> _Collected data_:
::::::::::

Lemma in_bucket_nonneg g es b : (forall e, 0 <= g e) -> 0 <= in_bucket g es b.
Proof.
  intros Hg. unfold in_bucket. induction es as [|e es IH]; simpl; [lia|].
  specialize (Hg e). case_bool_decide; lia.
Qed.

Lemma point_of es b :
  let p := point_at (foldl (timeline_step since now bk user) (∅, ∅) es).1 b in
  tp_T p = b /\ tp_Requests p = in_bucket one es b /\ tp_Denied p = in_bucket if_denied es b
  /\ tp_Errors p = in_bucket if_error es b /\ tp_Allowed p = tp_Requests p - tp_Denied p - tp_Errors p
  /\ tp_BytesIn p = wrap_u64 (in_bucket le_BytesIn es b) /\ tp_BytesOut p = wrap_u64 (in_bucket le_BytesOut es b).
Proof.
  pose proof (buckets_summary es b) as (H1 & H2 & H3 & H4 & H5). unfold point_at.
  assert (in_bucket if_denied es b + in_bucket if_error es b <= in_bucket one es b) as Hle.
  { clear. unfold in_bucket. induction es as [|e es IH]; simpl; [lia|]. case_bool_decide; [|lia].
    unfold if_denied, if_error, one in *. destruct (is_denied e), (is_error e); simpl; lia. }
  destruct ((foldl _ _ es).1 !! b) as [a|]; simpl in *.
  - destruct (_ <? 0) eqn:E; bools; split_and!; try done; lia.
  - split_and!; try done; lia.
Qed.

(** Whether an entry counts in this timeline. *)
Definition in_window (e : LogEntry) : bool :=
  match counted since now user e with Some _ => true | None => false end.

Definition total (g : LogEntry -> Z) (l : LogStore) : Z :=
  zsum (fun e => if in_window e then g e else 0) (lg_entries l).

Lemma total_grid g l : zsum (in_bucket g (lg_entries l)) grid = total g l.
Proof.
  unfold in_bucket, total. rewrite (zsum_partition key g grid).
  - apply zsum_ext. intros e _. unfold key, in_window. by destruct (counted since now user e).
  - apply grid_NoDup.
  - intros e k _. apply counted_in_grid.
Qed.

::::::::::

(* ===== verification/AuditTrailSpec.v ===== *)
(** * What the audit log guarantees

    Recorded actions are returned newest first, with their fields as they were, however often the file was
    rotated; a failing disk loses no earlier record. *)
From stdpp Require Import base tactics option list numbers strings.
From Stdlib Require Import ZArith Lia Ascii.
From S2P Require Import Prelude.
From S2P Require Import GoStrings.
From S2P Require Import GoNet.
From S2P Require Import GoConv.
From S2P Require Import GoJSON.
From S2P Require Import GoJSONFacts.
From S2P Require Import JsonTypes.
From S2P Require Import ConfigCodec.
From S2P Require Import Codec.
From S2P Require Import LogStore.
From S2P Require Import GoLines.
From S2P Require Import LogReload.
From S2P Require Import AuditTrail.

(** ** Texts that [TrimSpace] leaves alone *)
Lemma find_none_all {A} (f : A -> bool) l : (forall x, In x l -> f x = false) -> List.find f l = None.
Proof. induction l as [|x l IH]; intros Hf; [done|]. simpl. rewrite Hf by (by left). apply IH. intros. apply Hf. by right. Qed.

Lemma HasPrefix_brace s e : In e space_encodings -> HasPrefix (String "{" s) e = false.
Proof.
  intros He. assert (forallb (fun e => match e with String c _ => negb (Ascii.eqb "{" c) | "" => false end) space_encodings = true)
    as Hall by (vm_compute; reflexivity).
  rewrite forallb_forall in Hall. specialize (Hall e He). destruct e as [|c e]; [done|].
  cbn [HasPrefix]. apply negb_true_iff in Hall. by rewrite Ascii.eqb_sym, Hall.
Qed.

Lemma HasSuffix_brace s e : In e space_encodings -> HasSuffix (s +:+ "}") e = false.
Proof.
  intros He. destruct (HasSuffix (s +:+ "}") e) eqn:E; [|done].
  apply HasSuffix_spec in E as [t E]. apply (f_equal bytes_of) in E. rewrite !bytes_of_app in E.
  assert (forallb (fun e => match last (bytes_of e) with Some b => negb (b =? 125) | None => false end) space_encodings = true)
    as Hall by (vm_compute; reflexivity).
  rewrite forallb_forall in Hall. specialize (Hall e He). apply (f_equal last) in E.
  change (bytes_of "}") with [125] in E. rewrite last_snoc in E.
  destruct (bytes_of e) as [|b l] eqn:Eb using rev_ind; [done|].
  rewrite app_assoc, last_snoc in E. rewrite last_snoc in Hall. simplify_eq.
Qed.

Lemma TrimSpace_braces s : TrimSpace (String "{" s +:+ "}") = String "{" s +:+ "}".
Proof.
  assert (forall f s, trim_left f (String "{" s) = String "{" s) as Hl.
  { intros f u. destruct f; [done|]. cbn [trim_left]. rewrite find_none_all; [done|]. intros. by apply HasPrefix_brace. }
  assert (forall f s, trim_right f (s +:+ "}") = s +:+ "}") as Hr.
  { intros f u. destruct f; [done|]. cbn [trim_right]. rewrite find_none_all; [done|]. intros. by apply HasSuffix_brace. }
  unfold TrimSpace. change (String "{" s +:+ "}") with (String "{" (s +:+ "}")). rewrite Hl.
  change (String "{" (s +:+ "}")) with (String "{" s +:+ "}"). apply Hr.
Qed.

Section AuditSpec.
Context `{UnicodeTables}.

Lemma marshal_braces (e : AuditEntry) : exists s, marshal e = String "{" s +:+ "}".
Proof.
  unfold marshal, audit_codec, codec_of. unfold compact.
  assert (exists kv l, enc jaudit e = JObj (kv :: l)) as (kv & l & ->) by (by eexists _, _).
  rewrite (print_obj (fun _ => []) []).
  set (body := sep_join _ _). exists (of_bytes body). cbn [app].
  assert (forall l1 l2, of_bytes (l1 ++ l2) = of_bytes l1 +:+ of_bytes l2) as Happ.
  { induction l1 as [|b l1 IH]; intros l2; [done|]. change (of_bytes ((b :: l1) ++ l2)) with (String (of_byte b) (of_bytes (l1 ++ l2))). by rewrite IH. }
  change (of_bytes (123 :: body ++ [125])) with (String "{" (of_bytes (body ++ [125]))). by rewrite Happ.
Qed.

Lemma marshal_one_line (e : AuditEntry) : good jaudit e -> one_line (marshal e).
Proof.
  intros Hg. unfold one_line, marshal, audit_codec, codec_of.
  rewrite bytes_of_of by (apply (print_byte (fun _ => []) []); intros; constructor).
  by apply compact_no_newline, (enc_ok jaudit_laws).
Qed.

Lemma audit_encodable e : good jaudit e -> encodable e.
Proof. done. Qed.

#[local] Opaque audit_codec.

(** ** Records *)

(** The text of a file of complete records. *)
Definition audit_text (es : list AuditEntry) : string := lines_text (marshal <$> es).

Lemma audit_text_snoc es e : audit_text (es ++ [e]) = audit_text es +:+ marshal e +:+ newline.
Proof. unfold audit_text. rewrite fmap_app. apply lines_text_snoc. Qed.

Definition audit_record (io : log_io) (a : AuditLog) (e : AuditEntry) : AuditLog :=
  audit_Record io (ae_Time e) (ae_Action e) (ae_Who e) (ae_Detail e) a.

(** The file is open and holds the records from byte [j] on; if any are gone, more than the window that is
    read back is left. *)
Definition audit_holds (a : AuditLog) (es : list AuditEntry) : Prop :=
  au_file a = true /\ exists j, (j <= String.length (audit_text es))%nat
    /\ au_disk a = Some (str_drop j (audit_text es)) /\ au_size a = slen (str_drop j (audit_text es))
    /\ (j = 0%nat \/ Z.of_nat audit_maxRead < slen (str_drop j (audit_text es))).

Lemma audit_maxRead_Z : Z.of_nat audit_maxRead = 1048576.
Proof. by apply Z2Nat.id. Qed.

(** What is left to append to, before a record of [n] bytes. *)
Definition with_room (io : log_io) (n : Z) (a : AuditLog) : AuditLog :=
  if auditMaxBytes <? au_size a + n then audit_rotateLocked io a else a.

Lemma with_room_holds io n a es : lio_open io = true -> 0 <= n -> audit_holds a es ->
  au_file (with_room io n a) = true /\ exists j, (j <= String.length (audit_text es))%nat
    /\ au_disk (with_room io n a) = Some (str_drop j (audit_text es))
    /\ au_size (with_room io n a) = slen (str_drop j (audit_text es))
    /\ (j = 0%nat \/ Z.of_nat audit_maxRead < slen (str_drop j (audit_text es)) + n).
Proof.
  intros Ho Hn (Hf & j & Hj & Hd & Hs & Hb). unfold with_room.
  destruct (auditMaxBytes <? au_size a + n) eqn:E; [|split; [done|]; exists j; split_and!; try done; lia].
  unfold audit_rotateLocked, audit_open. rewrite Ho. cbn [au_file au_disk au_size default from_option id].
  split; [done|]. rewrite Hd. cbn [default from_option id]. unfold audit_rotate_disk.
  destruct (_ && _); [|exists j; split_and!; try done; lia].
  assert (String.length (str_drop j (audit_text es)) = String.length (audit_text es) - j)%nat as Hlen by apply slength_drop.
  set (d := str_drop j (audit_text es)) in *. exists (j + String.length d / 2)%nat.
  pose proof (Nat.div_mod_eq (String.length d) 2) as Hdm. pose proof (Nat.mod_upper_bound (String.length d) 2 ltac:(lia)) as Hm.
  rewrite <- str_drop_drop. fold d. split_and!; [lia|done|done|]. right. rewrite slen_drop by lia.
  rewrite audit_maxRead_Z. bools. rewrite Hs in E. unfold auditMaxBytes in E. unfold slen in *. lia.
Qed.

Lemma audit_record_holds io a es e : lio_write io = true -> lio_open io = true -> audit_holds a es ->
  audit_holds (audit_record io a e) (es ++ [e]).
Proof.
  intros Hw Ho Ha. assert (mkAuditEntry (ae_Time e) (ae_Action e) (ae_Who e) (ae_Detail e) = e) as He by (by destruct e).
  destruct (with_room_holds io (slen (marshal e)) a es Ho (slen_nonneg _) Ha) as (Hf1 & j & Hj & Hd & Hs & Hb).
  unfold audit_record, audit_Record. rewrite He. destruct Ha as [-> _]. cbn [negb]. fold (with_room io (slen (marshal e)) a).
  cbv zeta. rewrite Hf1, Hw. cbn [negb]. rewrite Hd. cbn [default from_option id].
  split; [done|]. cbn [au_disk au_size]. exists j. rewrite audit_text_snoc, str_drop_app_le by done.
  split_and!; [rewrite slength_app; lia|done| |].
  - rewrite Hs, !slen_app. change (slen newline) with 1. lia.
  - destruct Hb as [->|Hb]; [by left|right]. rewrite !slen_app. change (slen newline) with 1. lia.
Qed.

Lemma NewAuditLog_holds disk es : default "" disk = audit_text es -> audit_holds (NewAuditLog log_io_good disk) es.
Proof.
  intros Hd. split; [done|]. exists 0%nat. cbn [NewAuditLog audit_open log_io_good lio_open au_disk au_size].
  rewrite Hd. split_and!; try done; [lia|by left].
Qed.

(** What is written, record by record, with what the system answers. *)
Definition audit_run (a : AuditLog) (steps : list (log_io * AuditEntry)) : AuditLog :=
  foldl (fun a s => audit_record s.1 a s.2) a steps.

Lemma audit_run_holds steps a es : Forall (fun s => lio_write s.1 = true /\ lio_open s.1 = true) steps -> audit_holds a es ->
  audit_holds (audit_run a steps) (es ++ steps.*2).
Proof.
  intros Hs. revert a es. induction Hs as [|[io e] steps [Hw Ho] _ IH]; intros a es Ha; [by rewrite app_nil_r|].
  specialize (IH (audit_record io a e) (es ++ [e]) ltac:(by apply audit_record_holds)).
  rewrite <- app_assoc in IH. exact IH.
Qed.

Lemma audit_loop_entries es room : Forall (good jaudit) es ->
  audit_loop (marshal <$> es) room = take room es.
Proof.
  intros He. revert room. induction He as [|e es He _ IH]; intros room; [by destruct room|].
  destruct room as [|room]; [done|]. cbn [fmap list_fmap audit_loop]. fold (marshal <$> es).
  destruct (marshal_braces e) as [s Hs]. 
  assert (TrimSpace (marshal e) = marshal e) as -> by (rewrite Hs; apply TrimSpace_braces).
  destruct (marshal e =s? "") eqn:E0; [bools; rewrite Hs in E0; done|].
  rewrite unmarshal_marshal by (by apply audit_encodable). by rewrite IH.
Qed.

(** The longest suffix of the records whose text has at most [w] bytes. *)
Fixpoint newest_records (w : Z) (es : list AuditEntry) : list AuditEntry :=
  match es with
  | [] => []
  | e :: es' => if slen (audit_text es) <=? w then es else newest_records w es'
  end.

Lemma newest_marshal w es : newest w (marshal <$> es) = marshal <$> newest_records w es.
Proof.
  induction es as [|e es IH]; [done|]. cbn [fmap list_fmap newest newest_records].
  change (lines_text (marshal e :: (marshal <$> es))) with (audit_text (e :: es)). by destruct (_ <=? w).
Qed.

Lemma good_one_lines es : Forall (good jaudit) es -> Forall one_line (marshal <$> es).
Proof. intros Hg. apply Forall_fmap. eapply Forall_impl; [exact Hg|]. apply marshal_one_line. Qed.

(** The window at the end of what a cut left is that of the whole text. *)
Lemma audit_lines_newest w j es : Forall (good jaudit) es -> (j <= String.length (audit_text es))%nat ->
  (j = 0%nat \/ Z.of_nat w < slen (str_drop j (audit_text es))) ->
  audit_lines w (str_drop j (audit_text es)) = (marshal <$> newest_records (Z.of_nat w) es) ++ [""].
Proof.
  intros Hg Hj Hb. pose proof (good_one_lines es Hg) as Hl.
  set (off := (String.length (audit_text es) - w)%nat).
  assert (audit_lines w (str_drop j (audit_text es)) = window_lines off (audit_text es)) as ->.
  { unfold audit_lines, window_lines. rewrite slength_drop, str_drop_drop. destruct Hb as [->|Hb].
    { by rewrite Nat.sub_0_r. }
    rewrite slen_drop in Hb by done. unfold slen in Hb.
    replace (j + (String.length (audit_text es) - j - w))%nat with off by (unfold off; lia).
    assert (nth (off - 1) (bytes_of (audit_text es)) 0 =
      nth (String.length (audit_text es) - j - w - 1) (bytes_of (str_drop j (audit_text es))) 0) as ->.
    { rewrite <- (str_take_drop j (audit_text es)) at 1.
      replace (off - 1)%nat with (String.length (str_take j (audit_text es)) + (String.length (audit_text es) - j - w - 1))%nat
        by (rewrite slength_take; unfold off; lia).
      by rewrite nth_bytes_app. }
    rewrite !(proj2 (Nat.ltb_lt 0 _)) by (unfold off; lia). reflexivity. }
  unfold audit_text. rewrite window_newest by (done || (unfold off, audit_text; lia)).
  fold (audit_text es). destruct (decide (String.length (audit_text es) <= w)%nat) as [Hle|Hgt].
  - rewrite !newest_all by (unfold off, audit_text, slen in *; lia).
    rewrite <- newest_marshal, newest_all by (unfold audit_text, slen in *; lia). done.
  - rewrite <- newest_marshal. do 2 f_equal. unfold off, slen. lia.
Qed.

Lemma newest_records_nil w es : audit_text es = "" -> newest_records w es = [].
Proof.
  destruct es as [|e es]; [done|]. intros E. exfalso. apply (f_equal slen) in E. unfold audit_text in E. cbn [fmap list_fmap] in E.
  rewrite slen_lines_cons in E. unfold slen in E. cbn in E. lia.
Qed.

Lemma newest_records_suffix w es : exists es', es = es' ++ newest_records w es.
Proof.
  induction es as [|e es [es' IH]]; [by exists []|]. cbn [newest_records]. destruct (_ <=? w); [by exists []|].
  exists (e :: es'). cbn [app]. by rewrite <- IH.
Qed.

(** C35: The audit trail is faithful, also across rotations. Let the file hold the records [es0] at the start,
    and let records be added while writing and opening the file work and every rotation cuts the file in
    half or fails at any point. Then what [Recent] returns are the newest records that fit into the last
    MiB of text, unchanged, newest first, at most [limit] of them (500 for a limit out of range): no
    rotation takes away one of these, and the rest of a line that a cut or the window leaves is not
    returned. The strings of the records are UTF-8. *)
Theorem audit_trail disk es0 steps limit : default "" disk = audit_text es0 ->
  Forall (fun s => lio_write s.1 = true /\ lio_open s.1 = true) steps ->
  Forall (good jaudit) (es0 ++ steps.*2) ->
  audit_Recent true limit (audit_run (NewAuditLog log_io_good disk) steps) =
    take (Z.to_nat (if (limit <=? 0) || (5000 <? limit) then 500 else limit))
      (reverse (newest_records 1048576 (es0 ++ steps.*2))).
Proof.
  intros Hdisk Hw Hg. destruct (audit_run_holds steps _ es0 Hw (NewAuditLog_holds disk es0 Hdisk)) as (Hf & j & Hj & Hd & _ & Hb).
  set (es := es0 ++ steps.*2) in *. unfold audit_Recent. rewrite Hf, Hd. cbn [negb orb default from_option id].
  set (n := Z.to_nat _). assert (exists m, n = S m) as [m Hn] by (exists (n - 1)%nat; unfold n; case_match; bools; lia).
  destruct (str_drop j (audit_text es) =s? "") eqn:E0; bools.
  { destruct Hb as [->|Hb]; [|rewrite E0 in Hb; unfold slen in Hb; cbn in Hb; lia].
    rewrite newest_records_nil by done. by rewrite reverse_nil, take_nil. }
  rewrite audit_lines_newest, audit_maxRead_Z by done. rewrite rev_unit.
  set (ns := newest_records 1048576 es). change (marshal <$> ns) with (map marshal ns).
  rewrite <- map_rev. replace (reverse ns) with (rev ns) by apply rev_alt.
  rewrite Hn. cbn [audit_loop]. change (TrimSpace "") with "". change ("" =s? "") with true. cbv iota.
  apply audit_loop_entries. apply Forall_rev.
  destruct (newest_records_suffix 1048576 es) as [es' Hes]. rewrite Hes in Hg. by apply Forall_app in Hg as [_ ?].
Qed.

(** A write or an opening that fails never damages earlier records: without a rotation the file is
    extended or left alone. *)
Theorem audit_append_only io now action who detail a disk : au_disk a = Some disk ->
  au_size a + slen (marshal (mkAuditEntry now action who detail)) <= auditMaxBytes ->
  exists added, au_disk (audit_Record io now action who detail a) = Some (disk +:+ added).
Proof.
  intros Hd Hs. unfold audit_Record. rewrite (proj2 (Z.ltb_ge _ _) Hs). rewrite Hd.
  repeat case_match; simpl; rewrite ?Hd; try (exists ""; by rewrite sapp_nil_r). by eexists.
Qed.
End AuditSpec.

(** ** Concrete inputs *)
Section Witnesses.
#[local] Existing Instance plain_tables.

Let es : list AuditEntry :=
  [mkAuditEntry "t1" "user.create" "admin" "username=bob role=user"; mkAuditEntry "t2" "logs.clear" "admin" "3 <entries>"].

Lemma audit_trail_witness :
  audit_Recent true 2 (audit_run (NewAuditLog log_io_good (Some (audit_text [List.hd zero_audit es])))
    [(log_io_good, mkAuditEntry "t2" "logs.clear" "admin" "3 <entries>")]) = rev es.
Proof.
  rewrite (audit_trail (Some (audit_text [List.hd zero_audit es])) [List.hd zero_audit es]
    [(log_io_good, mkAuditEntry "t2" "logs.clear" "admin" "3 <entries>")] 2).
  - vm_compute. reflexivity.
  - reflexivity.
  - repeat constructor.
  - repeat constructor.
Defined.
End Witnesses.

::::::::::

> _The task_: Could you write out, exactly as they stand, only the lines above that begin at the line with "destruct (bytes_of e)" and stop after the line with "Lemma audit_encodable e"?

> _Response_:
  destruct (bytes_of e) as [|b l] eqn:Eb using rev_ind; [done|].
  rewrite app_assoc, last_snoc in E. rewrite last_snoc in Hall. simplify_eq.
Qed.

Lemma TrimSpace_braces s : TrimSpace (String "{" s +:+ "}") = String "{" s +:+ "}".
Proof.
  assert (forall f s, trim_left f (String "{" s) = String "{" s) as Hl.
  { intros f u. destruct f; [done|]. cbn [trim_left]. rewrite find_none_all; [done|]. intros. by apply HasPrefix_brace. }
  assert (forall f s, trim_right f (s +:+ "}") = s +:+ "}") as Hr.
  { intros f u. destruct f; [done|]. cbn [trim_right]. rewrite find_none_all; [done|]. intros. by apply HasSuffix_brace. }
  unfold TrimSpace. change (String "{" s +:+ "}") with (String "{" (s +:+ "}")). rewrite Hl.
  change (String "{" (s +:+ "}")) with (String "{" s +:+ "}"). apply Hr.
Qed.

Section AuditSpec.
Context `{UnicodeTables}.

Lemma marshal_braces (e : AuditEntry) : exists s, marshal e = String "{" s +:+ "}".
Proof.
  unfold marshal, audit_codec, codec_of. unfold compact.
  assert (exists kv l, enc jaudit e = JObj (kv :: l)) as (kv & l & ->) by (by eexists _, _).
  rewrite (print_obj (fun _ => []) []).
  set (body := sep_join _ _). exists (of_bytes body). cbn [app].
  assert (forall l1 l2, of_bytes (l1 ++ l2) = of_bytes l1 +:+ of_bytes l2) as Happ.
  { induction l1 as [|b l1 IH]; intros l2; [done|]. change (of_bytes ((b :: l1) ++ l2)) with (String (of_byte b) (of_bytes (l1 ++ l2))). by rewrite IH. }
  change (of_bytes (123 :: body ++ [125])) with (String "{" (of_bytes (body ++ [125]))). by rewrite Happ.
Qed.

Lemma marshal_one_line (e : AuditEntry) : good jaudit e -> one_line (marshal e).
Proof.
  intros Hg. unfold one_line, marshal, audit_codec, codec_of.
  rewrite bytes_of_of by (apply (print_byte (fun _ => []) []); intros; constructor).
  by apply compact_no_newline, (enc_ok jaudit_laws).
Qed.

Lemma audit_encodable e : good jaudit e -> encodable e.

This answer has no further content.